On Instagram throughout October, artists Lawson and Raeghan Buchanan will post daily drawings of Black musicians, a number of whom are given a horror-themed twist.
Frank Lawson
Frank LawsonKeith Lawson

The six years Frank Lawson worked at Roots Records allowed the artist ample opportunity to indulge his curiosities on a number of fronts.

In addition to being granted access to a deep library of reggae and reggae-adjacent records that helped him to expand on his musical knowledge, Lawson was also confronted with a steady stream of characters whose memories continue echo.

“There was this guy named Cadillac, and he didn’t say much because he used to do so many drugs and his brain was fried,” Lawson said in a late September interview in a Merion Village garage, where he and fellow artist Brian Buchanan were in the process of sketching out a mural advertising the new season of “American Horror Story.” “He always wore sunglasses and a fedora, and a raggedy, thrift-store suit. And then he would play saxophone – badly – out on the street.”

The artist's passions for unique characters and unheralded music are reunited in POCtober, a drawing challenge spearheaded by Lawson and Raeghan Buchanan in which the two post new drawings daily to Instagram throughout the entire month of October.

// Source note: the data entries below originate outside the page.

(** * CLIProxyAPI: the Copilot request adaptation layer

    A shallow embedding of [internal/runtime/executor/copilot_headers.go]
    and of the helpers its tests exercise, with the properties the
    specification states about them. *)

From Stdlib Require Import ZArith NArith List Ascii String Bool Lia.
From stdpp Require Import base option list gmap strings.

Local Open Scope string_scope.

(** ** Go's [strings] package, on byte strings

    A Go [string] is a sequence of bytes, which is what [String.string]
    is.  [HasPrefix] and [TrimPrefix] compare bytes and are written out in
    full.  [ToLower] and [TrimSpace] read the bytes as UTF-8: outside
    ASCII they fold the letters of every script, rewrite invalid
    encodings and trim U+0085, U+00A0 and the other Unicode spaces, all of
    it driven by the tables of package [unicode].  Those tables are not
    reproduced: the two functions are the members of the interface
    [Strings], which fixes them where the Go sources fix them without the
    tables, on ASCII input, where both take a byte-wise fast path. *)
Module GoStrings.

Definition isUpper (c : ascii) : bool :=
  let n := N_of_ascii c in (65 <=? n)%N && (n <=? 90)%N.

Definition lowerByte (c : ascii) : ascii :=
  if isUpper c then ascii_of_N (N_of_ascii c + 32) else c.

(** The fast path of [strings.ToLower]: ['A'..'Z'] moved to ['a'..'z']. *)
Fixpoint asciiToLower (s : string) : string :=
  match s with
  | EmptyString => EmptyString
  | String c r => String (lowerByte c) (asciiToLower r)
  end.

(** [asciiSpace]: the bytes ['\t'], ['\n'], ['\v'], ['\f'], ['\r'], [' ']. *)
Definition isSpace (c : ascii) : bool :=
  let n := N_of_ascii c in ((9 <=? n)%N && (n <=? 13)%N) || (n =? 32)%N.

Fixpoint TrimLeftSpace (s : string) : string :=
  match s with
  | EmptyString => EmptyString
  | String c r => if isSpace c then TrimLeftSpace r else s
  end.

Fixpoint TrimRightSpace (s : string) : string :=
  match s with
  | EmptyString => EmptyString
  | String c r =>
      match TrimRightSpace r with
      | EmptyString => if isSpace c then EmptyString else String c EmptyString
      | r' => String c r'
      end
  end.

(** The fast path of [strings.TrimSpace]. *)
Definition asciiTrimSpace (s : string) : string := TrimRightSpace (TrimLeftSpace s).

(** Every byte is below [utf8.RuneSelf]. *)
Fixpoint isASCII (s : string) : bool :=
  match s with
  | EmptyString => true
  | String c r => (N_of_ascii c <? 128)%N && isASCII r
  end.

(** [strings.ToLower] and [strings.TrimSpace], with what their sources do
    for a string that is ASCII throughout. *)
Class Strings := {
  ToLower : string -> string;
  TrimSpace : string -> string;
  ToLower_ascii : forall s, isASCII s = true -> ToLower s = asciiToLower s;
  TrimSpace_ascii : forall s, isASCII s = true -> TrimSpace s = asciiTrimSpace s;
}.

(** The two fast paths alone, for running the layer on ASCII payloads. *)
Definition asciiStrings : Strings :=
  {| ToLower := asciiToLower; TrimSpace := asciiTrimSpace;
     ToLower_ascii := fun _ _ => eq_refl; TrimSpace_ascii := fun _ _ => eq_refl |}.

Fixpoint HasPrefix (s prefix : string) {struct prefix} : bool :=
  match prefix, s with
  | EmptyString, _ => true
  | String p prefix', String c s' => Ascii.eqb c p && HasPrefix s' prefix'
  | String _ _, EmptyString => false
  end.

Fixpoint dropBytes (n : nat) (s : string) : string :=
  match n, s with
  | S n', String _ s' => dropBytes n' s'
  | _, _ => s
  end.

Definition TrimPrefix (s prefix : string) : string :=
  if HasPrefix s prefix then dropBytes (String.length prefix) s else s.

Lemma HasPrefix_split s p : HasPrefix s p = true -> s = p ++ TrimPrefix s p.
Proof.
  unfold TrimPrefix. intros H. rewrite H. revert s H.
  induction p as [|a p IH]; intros s H; simpl in *; [reflexivity|].
  destruct s as [|c s]; [discriminate|].
  apply andb_prop in H as [Hc Hp]. apply Ascii.eqb_eq in Hc. subst c.
  change (String a s = String a (p ++ dropBytes (String.length p) s)).
  f_equal. now apply IH.
Qed.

Befitting spooky season, the portraits – centered on overlooked Black musicians and bands led by people of color – are occasionally grotesque, such as a 2022 drawing of Radkey in which Lawson depicted the three youthful bandmates as a single conjoined mutant emerging from a barrel of toxic waste. “And I pushed it even more this time around,” said Lawson, who is not averse to reimagining musicians as classic horror flick monsters, malformed beasts or brain-hungry, undead walkers. “I could do cute, neat, pretty pictures of people. But I don’t want to.”

Now in its fifth year, POCtober has evolved in other ways, though, with the two artists leaning more heavily into the educational aspects of the project. This is particularly true of a pair of books generated by the collaboration, including POCtober Sketch Book: Issue 2, which released this past weekend and presents drawings alongside richly detailed biographies, historical essays and musician interviews done by the two artists. (The book will be available for sale online in November.)

For Issue 2, Raeghan Buchanan interviewed the likes of Kyle Ozero of Chicago band the Breathing Light and Miski Dee Rodriguez of City Mouse, the latter of whom unpacks the sense of release that accompanies extended time on the road. “I think the further I get into it and the longer the tours, the more perspective I get on my day-to-day problems,” Rodriguez says. “Everything seems to dissipate, and your priorities are really highlighted. All of a sudden, the little things that drag you down disappear.”

Lawson, meanwhile, contributed an essay inspired in part by his years at Roots Records (“An Account on the Interconnected Waves and Evolutions of Ska, Skinhead and Oi!”) that unpacks the various waves of ska and skinhead punk without overlooking the uglier aspects that gained foothold within the genre. “I couldn’t talk about one without the other,” Lawson said. “But there’s a strong misconception [all skinhead punk] is racist because the negative stuff is louder. They’re just biting someone else’s style and corrupting it. … But I didn’t want to whitewash it or something like that. You have to talk about the ugly stuff, too.”

This is a concept that first took shape within the artist as he absorbed reggae records while working at Roots, the daily immersion helping him quickly move beyond the weed-clouded stereotypes sometimes associated with the genre. “There’s that cliche of smoking ganja, but the [musicians] are talking about something,” Lawson said. “It’s not all love songs. There’s a lot of socio-political commentary, and I appreciate that. It’s the same way with punk rock. … We’re seeing all of these Black punk bands come out now with this force of energy. And they have something to say. Everything else just starts to feel like passe, bubblegum bullshit.”

Lawson said a similar energy has started to bleed into the artwork he creates year-round – a shift he attributed in part to the pandemic.

“I’m typically a space cadet. I can barely remember what I ate yesterday. But that window of time is stained on my brain: the pandemic, the lockdown, the civil unrest,” said Lawson, who added that the experiences of the last three years have heightened his own sense of paranoia. “Now we’re seeing … drones hovering over my neighborhood. These are really some dystopian times we’re in. And that’s starting to leak into some of the things I do. … I’ll look at the things I did last year, two years ago, and I see something different happening now. I can’t quite put my finger on it yet, but I see some change. I have some things I really want to say.”